Instruction for the data below: set down exactly the lines from the line with "pose proof (decodeHeader_of_encoded" to the line with "destruct mode; [rewrite", inclusive, and no others.

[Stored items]
______
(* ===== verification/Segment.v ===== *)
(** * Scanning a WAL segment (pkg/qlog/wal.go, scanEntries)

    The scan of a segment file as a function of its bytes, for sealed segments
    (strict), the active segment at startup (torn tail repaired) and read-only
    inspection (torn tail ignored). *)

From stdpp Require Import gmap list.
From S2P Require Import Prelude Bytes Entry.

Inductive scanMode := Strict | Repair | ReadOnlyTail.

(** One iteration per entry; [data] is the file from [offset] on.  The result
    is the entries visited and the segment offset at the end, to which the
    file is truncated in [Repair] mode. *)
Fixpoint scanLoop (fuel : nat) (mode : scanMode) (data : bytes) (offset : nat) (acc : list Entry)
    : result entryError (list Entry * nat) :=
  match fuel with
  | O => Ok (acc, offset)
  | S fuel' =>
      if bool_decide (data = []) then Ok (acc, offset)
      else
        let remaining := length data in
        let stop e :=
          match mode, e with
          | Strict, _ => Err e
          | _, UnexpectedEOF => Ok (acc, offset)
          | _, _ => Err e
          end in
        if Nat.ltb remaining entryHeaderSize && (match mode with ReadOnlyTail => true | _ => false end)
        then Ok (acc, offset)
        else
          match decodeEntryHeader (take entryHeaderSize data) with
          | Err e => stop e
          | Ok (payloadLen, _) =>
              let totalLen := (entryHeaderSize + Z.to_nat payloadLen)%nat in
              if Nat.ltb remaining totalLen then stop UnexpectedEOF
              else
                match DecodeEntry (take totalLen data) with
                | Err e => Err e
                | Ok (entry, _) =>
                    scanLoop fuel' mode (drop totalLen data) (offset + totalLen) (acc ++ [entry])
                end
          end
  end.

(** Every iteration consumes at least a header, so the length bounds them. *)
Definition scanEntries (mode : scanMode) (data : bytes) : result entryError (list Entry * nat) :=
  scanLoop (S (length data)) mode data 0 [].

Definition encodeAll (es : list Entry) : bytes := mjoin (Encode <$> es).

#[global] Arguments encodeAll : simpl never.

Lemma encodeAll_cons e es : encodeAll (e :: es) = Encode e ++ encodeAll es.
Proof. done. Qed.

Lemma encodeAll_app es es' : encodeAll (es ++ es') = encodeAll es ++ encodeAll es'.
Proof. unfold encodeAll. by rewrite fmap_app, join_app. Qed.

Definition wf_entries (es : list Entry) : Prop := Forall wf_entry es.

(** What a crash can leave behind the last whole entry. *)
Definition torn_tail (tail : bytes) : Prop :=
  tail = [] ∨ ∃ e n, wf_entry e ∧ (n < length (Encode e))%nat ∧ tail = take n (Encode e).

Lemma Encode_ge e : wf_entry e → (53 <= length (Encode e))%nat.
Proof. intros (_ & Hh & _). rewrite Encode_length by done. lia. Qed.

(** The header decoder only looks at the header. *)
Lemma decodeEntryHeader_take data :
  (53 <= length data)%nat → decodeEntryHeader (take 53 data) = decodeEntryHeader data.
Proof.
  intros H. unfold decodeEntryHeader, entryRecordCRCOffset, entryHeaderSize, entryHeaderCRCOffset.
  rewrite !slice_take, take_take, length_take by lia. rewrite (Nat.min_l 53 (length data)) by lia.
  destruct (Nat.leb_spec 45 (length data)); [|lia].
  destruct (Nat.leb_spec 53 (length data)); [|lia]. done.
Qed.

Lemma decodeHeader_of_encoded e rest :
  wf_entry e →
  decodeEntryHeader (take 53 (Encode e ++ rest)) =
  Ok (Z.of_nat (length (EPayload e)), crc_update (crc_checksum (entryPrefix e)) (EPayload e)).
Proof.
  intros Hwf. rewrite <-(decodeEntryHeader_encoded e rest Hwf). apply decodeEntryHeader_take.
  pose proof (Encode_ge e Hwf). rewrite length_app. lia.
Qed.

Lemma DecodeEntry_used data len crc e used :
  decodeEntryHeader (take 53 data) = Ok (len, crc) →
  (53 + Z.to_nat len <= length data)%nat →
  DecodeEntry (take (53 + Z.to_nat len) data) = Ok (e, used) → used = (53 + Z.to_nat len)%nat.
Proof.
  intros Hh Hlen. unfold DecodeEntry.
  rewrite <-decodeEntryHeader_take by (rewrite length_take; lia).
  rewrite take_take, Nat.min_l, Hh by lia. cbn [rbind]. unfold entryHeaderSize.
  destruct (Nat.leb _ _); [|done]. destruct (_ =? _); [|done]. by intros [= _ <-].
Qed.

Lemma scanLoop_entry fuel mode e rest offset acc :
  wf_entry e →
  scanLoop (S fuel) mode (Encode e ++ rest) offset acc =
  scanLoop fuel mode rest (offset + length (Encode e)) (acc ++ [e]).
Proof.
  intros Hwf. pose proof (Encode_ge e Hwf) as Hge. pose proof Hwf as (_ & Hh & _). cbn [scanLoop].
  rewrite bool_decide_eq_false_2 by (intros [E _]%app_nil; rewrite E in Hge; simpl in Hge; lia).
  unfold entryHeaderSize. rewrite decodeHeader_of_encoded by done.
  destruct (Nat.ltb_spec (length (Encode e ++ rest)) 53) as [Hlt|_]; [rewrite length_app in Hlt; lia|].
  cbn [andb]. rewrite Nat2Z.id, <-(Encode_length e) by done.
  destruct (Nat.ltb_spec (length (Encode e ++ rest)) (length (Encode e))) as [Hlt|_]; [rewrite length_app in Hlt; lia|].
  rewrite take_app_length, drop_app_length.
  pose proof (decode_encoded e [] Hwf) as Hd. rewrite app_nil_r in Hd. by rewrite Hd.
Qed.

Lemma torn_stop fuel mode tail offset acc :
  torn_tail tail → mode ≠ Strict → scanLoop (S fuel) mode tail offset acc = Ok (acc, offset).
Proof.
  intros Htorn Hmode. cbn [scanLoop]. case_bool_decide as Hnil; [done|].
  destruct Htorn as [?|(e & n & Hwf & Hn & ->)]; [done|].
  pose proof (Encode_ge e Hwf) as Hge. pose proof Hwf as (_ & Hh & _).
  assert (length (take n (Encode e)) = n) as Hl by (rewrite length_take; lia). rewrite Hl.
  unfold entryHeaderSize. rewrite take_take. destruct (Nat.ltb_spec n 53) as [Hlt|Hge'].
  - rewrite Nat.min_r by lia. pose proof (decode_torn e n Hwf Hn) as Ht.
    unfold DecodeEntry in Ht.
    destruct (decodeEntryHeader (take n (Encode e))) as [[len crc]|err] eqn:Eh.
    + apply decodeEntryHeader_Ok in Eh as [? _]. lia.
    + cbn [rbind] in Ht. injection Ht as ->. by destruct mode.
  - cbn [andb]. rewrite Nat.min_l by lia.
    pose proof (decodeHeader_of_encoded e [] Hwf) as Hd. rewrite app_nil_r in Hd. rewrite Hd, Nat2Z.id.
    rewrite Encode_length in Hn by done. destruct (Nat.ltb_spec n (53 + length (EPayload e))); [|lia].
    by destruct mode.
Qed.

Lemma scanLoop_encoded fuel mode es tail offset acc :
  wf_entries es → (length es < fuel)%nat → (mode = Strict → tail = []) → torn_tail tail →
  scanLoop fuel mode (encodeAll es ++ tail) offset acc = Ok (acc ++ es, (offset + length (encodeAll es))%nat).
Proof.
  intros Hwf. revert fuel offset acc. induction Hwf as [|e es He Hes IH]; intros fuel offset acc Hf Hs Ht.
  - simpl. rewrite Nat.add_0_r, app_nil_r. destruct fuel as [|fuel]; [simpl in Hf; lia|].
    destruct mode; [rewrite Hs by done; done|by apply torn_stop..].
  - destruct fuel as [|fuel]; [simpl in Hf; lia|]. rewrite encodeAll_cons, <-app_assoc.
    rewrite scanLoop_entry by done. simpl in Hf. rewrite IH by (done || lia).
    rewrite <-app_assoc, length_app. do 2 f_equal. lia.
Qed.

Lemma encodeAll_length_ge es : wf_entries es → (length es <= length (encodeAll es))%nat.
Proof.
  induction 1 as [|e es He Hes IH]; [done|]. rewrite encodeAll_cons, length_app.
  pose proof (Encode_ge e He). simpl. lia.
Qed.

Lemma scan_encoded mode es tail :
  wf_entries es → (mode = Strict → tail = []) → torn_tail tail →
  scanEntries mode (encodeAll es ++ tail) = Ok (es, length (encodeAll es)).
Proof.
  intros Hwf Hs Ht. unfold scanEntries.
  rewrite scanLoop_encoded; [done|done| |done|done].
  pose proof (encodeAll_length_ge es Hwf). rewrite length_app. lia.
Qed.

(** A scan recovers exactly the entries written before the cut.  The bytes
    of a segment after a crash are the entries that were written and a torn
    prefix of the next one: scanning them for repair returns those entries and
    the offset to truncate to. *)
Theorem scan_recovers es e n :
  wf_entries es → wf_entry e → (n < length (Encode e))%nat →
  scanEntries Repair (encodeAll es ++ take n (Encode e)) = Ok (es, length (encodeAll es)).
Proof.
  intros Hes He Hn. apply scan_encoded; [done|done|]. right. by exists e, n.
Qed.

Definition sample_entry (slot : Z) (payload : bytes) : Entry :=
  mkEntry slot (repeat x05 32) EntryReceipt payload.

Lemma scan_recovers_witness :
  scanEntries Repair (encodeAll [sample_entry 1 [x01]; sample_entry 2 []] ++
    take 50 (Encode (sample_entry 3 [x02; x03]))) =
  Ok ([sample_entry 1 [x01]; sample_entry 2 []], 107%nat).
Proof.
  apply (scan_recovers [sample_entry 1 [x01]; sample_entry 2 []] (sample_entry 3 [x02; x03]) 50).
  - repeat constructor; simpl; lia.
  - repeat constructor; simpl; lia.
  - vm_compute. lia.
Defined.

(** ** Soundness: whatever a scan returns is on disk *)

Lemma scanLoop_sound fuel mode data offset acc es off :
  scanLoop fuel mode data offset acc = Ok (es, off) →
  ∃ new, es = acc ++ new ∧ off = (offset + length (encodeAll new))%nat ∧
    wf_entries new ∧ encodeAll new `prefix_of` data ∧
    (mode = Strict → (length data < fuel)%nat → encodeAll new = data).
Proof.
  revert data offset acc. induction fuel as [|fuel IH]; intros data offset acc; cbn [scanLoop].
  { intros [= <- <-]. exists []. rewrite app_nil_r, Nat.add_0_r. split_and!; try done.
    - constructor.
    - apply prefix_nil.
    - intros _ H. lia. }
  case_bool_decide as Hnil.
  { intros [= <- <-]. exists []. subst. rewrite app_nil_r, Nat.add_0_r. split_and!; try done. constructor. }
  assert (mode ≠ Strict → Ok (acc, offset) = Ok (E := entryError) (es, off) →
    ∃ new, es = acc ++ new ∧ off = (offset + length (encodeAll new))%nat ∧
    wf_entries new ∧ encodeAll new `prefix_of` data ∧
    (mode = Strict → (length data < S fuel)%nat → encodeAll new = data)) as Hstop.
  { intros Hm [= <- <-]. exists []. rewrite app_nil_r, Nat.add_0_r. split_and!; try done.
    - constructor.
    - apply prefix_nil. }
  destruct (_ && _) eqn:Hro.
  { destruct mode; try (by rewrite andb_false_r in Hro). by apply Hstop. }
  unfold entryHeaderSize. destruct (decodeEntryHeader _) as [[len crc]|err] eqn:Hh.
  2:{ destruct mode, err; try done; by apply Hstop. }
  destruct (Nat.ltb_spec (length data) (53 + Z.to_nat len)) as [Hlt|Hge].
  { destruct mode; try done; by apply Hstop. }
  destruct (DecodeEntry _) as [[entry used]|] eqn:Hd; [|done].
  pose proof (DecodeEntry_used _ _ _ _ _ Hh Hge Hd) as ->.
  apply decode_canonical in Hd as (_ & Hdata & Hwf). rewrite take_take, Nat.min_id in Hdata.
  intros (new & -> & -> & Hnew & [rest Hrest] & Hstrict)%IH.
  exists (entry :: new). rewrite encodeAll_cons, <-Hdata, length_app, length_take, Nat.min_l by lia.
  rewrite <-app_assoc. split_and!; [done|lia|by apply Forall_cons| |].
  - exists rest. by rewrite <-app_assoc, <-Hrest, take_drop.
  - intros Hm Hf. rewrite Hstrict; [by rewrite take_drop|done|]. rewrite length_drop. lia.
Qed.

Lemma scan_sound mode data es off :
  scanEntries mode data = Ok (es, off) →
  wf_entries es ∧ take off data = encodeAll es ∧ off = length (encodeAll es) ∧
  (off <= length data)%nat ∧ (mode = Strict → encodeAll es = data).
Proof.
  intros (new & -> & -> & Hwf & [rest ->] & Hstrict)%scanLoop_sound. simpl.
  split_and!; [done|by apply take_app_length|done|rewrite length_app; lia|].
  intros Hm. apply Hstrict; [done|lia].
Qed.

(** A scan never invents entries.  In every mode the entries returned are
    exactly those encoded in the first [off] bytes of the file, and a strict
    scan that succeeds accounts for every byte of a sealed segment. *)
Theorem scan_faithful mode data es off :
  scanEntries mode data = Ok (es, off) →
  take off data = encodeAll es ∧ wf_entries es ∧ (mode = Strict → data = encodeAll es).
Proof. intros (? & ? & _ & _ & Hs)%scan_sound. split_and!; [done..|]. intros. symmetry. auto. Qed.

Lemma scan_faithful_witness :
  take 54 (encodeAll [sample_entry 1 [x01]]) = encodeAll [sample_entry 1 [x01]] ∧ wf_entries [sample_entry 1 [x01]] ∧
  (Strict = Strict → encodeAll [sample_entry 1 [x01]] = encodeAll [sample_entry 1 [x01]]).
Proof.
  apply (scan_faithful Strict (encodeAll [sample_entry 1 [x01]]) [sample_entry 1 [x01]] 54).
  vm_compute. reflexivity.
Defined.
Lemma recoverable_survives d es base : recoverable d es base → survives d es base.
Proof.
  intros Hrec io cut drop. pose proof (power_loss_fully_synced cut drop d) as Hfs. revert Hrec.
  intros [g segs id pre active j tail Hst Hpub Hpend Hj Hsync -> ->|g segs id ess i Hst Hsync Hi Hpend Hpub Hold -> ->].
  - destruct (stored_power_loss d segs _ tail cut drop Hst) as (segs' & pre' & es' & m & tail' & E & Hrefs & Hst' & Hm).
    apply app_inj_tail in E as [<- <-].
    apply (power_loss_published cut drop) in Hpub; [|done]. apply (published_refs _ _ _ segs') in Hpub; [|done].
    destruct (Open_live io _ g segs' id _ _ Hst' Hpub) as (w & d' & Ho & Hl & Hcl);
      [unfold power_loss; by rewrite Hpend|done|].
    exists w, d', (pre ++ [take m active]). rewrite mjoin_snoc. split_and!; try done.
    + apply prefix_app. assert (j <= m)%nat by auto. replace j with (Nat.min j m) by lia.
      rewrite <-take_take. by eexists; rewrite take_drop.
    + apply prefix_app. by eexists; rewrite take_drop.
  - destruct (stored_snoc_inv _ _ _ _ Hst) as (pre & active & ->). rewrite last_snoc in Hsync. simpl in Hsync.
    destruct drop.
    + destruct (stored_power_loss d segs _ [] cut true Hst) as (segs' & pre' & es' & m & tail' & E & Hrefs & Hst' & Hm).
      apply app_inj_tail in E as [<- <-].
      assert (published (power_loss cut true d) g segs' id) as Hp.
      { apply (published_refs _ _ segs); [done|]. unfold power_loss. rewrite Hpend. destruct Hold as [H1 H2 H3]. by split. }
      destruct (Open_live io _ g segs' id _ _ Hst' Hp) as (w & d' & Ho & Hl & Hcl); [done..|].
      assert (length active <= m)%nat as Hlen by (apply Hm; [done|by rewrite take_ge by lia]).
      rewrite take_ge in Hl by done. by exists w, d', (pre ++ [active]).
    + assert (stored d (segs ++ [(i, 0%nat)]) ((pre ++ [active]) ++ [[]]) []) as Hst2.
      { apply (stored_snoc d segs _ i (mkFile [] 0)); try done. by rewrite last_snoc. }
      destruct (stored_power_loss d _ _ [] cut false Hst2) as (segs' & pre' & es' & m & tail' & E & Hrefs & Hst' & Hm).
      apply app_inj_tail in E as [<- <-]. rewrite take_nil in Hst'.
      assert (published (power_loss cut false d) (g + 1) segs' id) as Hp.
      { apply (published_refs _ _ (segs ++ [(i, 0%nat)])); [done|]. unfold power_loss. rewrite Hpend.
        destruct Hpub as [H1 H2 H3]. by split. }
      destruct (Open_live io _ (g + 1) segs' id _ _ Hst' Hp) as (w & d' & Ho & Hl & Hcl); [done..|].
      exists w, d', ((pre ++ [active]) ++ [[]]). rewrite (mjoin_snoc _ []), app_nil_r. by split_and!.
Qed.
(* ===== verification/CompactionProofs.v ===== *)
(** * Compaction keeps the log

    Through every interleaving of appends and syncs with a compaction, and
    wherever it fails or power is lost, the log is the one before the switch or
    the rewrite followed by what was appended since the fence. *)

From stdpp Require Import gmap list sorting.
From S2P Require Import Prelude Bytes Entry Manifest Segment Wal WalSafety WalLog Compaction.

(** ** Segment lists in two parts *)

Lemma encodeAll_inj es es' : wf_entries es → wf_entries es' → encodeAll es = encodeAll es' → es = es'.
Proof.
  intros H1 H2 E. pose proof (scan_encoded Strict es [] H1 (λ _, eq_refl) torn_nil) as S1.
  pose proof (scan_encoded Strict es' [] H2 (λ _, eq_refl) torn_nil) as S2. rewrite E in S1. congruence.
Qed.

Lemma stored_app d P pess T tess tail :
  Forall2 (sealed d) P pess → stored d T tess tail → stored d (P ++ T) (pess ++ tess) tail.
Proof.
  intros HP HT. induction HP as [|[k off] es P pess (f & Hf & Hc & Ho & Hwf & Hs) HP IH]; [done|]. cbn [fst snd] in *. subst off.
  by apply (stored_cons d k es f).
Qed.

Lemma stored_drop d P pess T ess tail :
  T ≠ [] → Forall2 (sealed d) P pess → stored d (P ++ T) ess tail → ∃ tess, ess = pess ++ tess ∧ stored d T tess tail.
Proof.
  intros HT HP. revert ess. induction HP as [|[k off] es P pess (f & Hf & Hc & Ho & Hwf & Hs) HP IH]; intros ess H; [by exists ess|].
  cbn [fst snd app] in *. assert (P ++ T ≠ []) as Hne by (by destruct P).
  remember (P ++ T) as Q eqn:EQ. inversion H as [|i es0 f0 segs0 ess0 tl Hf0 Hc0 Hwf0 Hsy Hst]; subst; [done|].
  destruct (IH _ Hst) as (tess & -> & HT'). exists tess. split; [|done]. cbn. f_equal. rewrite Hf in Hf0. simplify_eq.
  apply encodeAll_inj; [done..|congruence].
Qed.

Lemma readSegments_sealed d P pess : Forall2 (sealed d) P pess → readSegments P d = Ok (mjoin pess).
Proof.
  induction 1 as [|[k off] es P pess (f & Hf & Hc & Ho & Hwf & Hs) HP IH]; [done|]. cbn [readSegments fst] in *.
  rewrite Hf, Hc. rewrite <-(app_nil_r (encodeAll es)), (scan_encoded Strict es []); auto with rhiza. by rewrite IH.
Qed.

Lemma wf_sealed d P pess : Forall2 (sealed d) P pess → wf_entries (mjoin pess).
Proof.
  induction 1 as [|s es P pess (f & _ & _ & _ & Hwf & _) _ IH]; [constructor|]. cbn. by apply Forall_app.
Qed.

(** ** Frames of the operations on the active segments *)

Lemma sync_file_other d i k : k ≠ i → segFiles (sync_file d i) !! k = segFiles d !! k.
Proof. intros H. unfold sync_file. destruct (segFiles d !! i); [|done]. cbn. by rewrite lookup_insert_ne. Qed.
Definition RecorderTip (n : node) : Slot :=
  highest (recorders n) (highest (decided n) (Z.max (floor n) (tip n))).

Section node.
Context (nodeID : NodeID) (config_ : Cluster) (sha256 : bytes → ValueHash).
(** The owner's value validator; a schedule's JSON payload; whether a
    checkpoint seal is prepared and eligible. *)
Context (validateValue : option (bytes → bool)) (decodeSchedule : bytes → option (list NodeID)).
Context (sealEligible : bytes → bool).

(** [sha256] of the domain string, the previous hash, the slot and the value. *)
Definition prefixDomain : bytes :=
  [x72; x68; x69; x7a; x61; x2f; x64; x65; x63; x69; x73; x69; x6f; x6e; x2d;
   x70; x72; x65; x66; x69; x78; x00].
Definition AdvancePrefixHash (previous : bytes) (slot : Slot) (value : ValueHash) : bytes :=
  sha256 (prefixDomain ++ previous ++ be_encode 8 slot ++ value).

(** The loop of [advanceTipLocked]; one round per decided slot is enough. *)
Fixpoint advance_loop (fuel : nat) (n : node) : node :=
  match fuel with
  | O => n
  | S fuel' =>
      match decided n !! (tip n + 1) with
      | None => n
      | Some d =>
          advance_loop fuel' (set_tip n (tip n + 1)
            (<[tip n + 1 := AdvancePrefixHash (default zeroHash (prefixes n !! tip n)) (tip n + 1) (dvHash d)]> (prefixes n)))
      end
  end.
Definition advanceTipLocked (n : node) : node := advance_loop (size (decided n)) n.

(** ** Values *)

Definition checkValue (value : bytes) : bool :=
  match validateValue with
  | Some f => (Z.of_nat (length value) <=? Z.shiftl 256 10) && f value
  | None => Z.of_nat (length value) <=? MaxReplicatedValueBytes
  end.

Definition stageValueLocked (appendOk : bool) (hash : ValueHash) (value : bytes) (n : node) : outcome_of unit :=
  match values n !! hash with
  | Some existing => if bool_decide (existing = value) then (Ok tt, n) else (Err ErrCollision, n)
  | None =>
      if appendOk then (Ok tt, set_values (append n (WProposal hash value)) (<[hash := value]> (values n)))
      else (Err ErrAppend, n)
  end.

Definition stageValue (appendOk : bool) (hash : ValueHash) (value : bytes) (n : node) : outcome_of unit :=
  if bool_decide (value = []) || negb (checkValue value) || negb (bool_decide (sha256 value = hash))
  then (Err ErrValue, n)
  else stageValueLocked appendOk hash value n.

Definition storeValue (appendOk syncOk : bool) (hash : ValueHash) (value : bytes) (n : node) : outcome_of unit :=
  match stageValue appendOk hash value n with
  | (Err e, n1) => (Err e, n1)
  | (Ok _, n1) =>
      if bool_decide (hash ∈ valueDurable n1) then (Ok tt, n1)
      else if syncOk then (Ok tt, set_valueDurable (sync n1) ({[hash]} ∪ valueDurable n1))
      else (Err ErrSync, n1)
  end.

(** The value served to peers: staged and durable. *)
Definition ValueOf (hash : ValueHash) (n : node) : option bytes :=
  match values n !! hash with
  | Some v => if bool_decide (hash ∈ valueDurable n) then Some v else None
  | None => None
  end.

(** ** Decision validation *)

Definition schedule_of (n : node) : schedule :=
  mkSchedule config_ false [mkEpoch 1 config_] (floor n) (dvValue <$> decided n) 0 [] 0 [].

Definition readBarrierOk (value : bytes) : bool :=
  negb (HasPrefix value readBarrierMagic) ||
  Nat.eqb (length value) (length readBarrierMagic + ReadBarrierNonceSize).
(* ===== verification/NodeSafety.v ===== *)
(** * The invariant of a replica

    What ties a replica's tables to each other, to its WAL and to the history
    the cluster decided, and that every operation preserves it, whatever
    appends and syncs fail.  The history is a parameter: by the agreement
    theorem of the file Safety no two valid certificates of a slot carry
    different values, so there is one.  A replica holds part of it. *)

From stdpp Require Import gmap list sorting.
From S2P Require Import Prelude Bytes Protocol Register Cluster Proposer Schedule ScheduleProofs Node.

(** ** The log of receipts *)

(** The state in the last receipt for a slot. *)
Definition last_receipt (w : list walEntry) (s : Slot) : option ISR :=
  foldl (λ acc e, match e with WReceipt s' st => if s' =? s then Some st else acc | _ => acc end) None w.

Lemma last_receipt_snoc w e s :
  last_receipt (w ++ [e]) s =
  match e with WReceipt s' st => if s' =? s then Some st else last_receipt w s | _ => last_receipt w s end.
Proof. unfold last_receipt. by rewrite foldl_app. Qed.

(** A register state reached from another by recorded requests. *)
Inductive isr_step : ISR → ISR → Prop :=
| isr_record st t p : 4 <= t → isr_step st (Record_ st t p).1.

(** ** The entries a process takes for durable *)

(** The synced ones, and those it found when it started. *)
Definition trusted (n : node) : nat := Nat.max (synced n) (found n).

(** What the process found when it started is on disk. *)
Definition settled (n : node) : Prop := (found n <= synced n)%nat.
______
__RESULT OF THE TASK__:
    pose proof (decodeHeader_of_encoded e [] Hwf) as Hd. rewrite app_nil_r in Hd. rewrite Hd, Nat2Z.id.
    rewrite Encode_length in Hn by done. destruct (Nat.ltb_spec n (53 + length (EPayload e))); [|lia].
    by destruct mode.
Qed.

Lemma scanLoop_encoded fuel mode es tail offset acc :
  wf_entries es → (length es < fuel)%nat → (mode = Strict → tail = []) → torn_tail tail →
  scanLoop fuel mode (encodeAll es ++ tail) offset acc = Ok (acc ++ es, (offset + length (encodeAll es))%nat).
Proof.
  intros Hwf. revert fuel offset acc. induction Hwf as [|e es He Hes IH]; intros fuel offset acc Hf Hs Ht.
  - simpl. rewrite Nat.add_0_r, app_nil_r. destruct fuel as [|fuel]; [simpl in Hf; lia|].
    destruct mode; [rewrite Hs by done; done|by apply torn_stop..].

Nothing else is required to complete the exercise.